Every new poisoning allegation against Jews or the Jewish State is historically freighted, containing within it every previous such allegation—just as every call to boycott Jews or the Jewish State contains within it every previous such call. Anti-Semitism’s discursive history makes this unavoidable. A poisoning allegation, a boycott call, can never be innocent. (pp. 97–98)

That last sentence elides two unequal things and exposes a larger concern: inevitably some antisemite once employed every form of protest, from Parliamentary speeches to letter writing campaigns to marches—indeed, Trials itself provides numerous examples.
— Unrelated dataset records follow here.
(** ToBoolean on a number: false for +0, -0 and NaN. *)
Definition truthy (x : number) : bool := negb (is_nan x || is_zero x).

(** [a || b] on numbers. *)
Definition or_else (a b : number) : number := if truthy a then a else b.

(** [Math.max(a, b)]: NaN when an operand is NaN, and +0 is larger than -0. *)
Definition Math_max (a b : number) : number :=
  if is_nan a || is_nan b then nan
  else if a <? b then b
  else if b <? a then a
  else if is_zero a && get_sign a then b
  else a.

(** [Math.min(a, b)]: NaN when an operand is NaN, and -0 is smaller than +0. *)
Definition Math_min (a b : number) : number :=
  if is_nan a || is_nan b then nan
  else if a <? b then a
  else if b <? a then b
  else if is_zero a && get_sign a then a
  else b.

(** [Math.PI], the binary64 value nearest to pi. *)
Definition Math_PI : number := 0x1.921fb54442d18p+1.
End JS.

(** ** THREE.Vector3

    The methods of three.js that the simulation calls.  The source mutates
    the receiver and returns it; here each method returns the new value, and
    [clone] is the identity on values. *)

Module Vector3.
Local Open Scope float_scope.

Record t := mk { x : float; y : float; z : float }.

Definition clone (v : t) : t := v.

Definition add (v w : t) : t := mk (x v + x w) (y v + y w) (z v + z w).

Definition multiplyScalar (v : t) (s : float) : t :=
  mk (x v * s) (y v * s) (z v * s).

Definition divideScalar (v : t) (s : float) : t := multiplyScalar v (1 / s).

Definition length (v : t) : float :=
  sqrt (x v * x v + y v * y v + z v * z v).

(** [normalize() { return this.divideScalar(this.length() || 1) }] *)
Definition normalize (v : t) : t := divideScalar v (JS.or_else (length v) 1).

Definition distanceToSquared (v w : t) : float :=
  let dx := x v - x w in
  let dy := y v - y w in
  let dz := z v - z w in
  dx * dx + dy * dy + dz * dz.

Definition distanceTo (v w : t) : float := sqrt (distanceToSquared v w).

Definition origin : t := mk 0 0 0.
End Vector3.

(** ** THREE.Color

    [new THREE.Color(hex)] splits the 24-bit value into three channels in
    [0, 1]; [lerpColors] and [multiplyScalar] work channel by channel. *)

Module Color.
Local Open Scope float_scope.

Record t := mk { r : float; g : float; b : float }.

Definition channel (byte : Z) : float := of_uint63 (Uint63.of_Z byte) / 255.

Definition ofHex (hex : Z) : t :=
  mk (channel (Z.land (Z.shiftr hex 16) 255))
     (channel (Z.land (Z.shiftr hex 8) 255))
     (channel (Z.land hex 255)).

Definition lerpColors (c1 c2 : t) (alpha : float) : t :=
  mk (r c1 + (r c2 - r c1) * alpha)
     (g c1 + (g c2 - g c1) * alpha)
     (b c1 + (b c2 - b c1) * alpha).

Definition multiplyScalar (c : t) (s : float) : t :=
  mk (r c * s) (g c * s) (b c * s).
End Color.

(** ** Math.random

    The generator is an endless stream of draws and a cursor; a call returns
    the draw under the cursor and moves the cursor on. *)

Record Random := mkRandom { draws : nat -> float; drawn : nat }.

Definition Math_random (g : Random) : float * Random :=
  (draws g (drawn g), mkRandom (draws g) (S (drawn g))).

(** The stream that repeats the draws of [l], then yields [d] for ever. *)
Definition randomOf (l : list float) (d : float) : Random :=
  mkRandom (fun n => nth n l d) 0.

(** ** The records of Index.tsx and PhotonSimulation.tsx *)

Record Settings := mkSettings {
  rotationSpeed : float;
  sphereTransparency : float;
  photonSpeed : float;
  stepDistance : float;
  photonSize : float
}.

Module PhotonData.
Record t := mk {
  id : Z;
  position : Vector3.t;
  velocity : Vector3.t;
  path : list Vector3.t;
  isOutside : bool;
  distanceFromCenter : float
}.
End PhotonData.

Module PhotonTrail.
Record t := mk { id : Z; path : list Vector3.t }.
End PhotonTrail.

Definition DEFAULT_SETTINGS : Settings :=
  mkSettings 0.3%float 0.4%float 1.0%float 0.625%float 3%float.

(** ** Index.tsx: the particle factory and the page state *)

Definition MAX_PHOTONS : nat := 8.

(** [(Math.random() - 0.5) * 0.1], three times: the small start velocity. *)
Definition smallVelocity (g : Random) : Vector3.t * Random :=
  let '(u1, g) := Math_random g in
  let '(u2, g) := Math_random g in
  let '(u3, g) := Math_random g in
  (Vector3.mk ((u1 - 0.5) * 0.1) ((u2 - 0.5) * 0.1) ((u3 - 0.5) * 0.1), g)%float.

(** [createPhoton()]: reads and then increments the module counter
    [photonIdCounter], which is threaded here as the first argument. *)
Definition createPhoton (photonIdCounter : Z) (g : Random)
  : PhotonData.t * Z * Random :=
  let startPos := Vector3.origin in
  let '(velocity, g) := smallVelocity g in
  let secondPos :=
    Vector3.add (Vector3.clone startPos)
      (Vector3.multiplyScalar (Vector3.clone velocity) 0.01%float) in
  (PhotonData.mk photonIdCounter
     (Vector3.clone startPos)
     velocity
     [Vector3.clone startPos; secondPos]
     false
     0%float,
   (photonIdCounter + 1)%Z, g).

(** The state of the page: the two [useState] cells that the simulation
    reads and writes, and the module-level id counter. *)
Record AppState := mkApp {
  photons : list PhotonData.t;
  trails : list PhotonTrail.t;
  photonIdCounter : Z
}.

(** First render: [useState([createPhoton()])], [useState([])], counter 0. *)
Definition initialState (g : Random) : AppState :=
  let '(p, c, _) := createPhoton 0 g in mkApp [p] [] c.

(** Every later render of [Index] evaluates the initial-value expression
    [createPhoton()] again and drops the result: only the counter moves. *)
Definition render (s : AppState) (g : Random) : AppState :=
  let '(_, c, _) := createPhoton (photonIdCounter s) g in
  mkApp (photons s) (trails s) c.

Definition handleReset (s : AppState) (g : Random) : AppState :=
  let '(p, c, _) := createPhoton (photonIdCounter s) g in
  mkApp [p] [] c.

Definition handleAddPhoton (s : AppState) (g : Random) : AppState :=
  if (length (photons s) <? MAX_PHOTONS)%nat then
    let '(p, c, _) := createPhoton (photonIdCounter s) g in
    mkApp (photons s ++ [p]) (trails s) c
  else s.

(** [handlePhotonsUpdate(updatedPhotons, completedTrails?)] *)
Definition handlePhotonsUpdate (s : AppState)
    (updatedPhotons : list PhotonData.t)
    (completedTrails : option (list PhotonTrail.t)) : AppState :=
  mkApp updatedPhotons
    match completedTrails with
    | Some ts => trails s ++ ts
    | None => trails s
    end
    (photonIdCounter s).

(** ** PhotonSimulation.tsx: constants *)

Definition SPHERE_RADIUS : float := 3.5.
Definition MAX_DISTANCE : float := 25.
Definition MAX_TRAIL_SEGMENTS : nat := 2000.
Definition DISTANCE_THRESHOLD : float := 0.1.

(** ** The per-frame update of one photon ([Photon], [useFrame]) *)

Section Frame.
(** [Math.sin] and [Math.cos] are left to the host. *)
Variables Math_sin Math_cos : float -> float.

(** The decimation threshold of the revision at hand. *)
Variable threshold : float.

Local Open Scope float_scope.

(** "Force initial path update if path is too short". *)
Definition seedPath (photon : PhotonData.t) : list Vector3.t :=
  if (length (PhotonData.path photon) <? 2)%nat
  then PhotonData.path photon ++ [Vector3.clone (PhotonData.position photon)]
  else PhotonData.path photon.

(** A fresh direction from two draws, of length [stepDistance]. *)
Definition randomDirection (settings : Settings) (g : Random)
  : Vector3.t * Random :=
  let '(u1, g) := Math_random g in
  let theta := u1 * JS.Math_PI * 2 in
  let '(u2, g) := Math_random g in
  let phi := u2 * JS.Math_PI in
  (Vector3.multiplyScalar
     (Vector3.mk (Math_sin phi * Math_cos theta)
                 (Math_sin phi * Math_sin theta)
                 (Math_cos phi))
     (stepDistance settings), g).

(** What one branch of the walk leaves in the new photon. *)
Record Motion := mkMotion {
  m_position : Vector3.t;
  m_velocity : Vector3.t;
  m_isOutside : bool;
  m_distance : float
}.

(** [if (!newPhoton.isOutside) { ... }]: random walk inside the sphere. *)
Definition walkInside (settings : Settings) (speed : float)
    (photon : PhotonData.t) (g : Random) : Motion * Random :=
  let '(coin, g) := Math_random g in
  let '(velocity, g) :=
    if JS.lt coin 0.3 then randomDirection settings g
    else (PhotonData.velocity photon, g) in
  let position :=
    Vector3.add (PhotonData.position photon)
      (Vector3.multiplyScalar (Vector3.clone velocity) speed) in
  let distanceFromCenter := Vector3.length position in
  if JS.ge distanceFromCenter SPHERE_RADIUS then
    let position :=
      Vector3.multiplyScalar (Vector3.normalize position) SPHERE_RADIUS in
    let velocity :=
      Vector3.multiplyScalar
        (Vector3.normalize (Vector3.clone position)) 0.5 in
    (mkMotion position velocity true distanceFromCenter, g)
  else (mkMotion position velocity false distanceFromCenter, g).

(** [else { ... }]: straight line outside the sphere. *)
Definition flyOutside (speed : float) (photon : PhotonData.t) : Motion :=
  let position :=
    Vector3.add (PhotonData.position photon)
      (Vector3.multiplyScalar
         (Vector3.clone (PhotonData.velocity photon)) (speed * 3)) in
  mkMotion position (PhotonData.velocity photon) true
    (Vector3.length position).

(** [path[path.length - 1]] *)
Definition lastPoint (path : list Vector3.t) : option Vector3.t :=
  nth_error path (length path - 1).

(** "Add to path": the test of the final [if]. *)
Definition farEnough (path : list Vector3.t) (position : Vector3.t) : bool :=
  (length path =? 0)%nat ||
  match lastPoint path with
  | Some q => JS.gt (Vector3.distanceTo q position) threshold
  | None => false
  end.

Definition recordPath (path : list Vector3.t) (position : Vector3.t)
  : list Vector3.t :=
  if farEnough path position then path ++ [Vector3.clone position] else path.

(** The callback of [useFrame]: [None] when nothing is reported
    ([isPaused]), otherwise the photon handed to [onUpdate]. *)
Definition frame (settings : Settings) (isPaused : bool) (delta : float)
    (photon : PhotonData.t) (g : Random) : option PhotonData.t * Random :=
  if isPaused then (None, g)
  else
    let speed := photonSpeed settings * delta * 2 in
    let path := seedPath photon in
    let '(m, g) :=
      if negb (PhotonData.isOutside photon)
      then walkInside settings speed photon g
      else (flyOutside speed photon, g) in
    (Some (PhotonData.mk (PhotonData.id photon)
             (m_position m) (m_velocity m)
             (recordPath path (m_position m))
             (m_isOutside m) (m_distance m)), g).
End Frame.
If such tactics are “never . . . innocent,” then how can one criticize Israel without being presumed guilty?

              Still, these moments show the book’s struggle with pivotal questions: how much does the past haunt the present? How to reconcile today’s comparative freedoms with the nagging sense of disquiet experienced by some Anglo-Jews? Trials does not convict on all counts, but its relevant examination of English antisemitism deserves its day in court.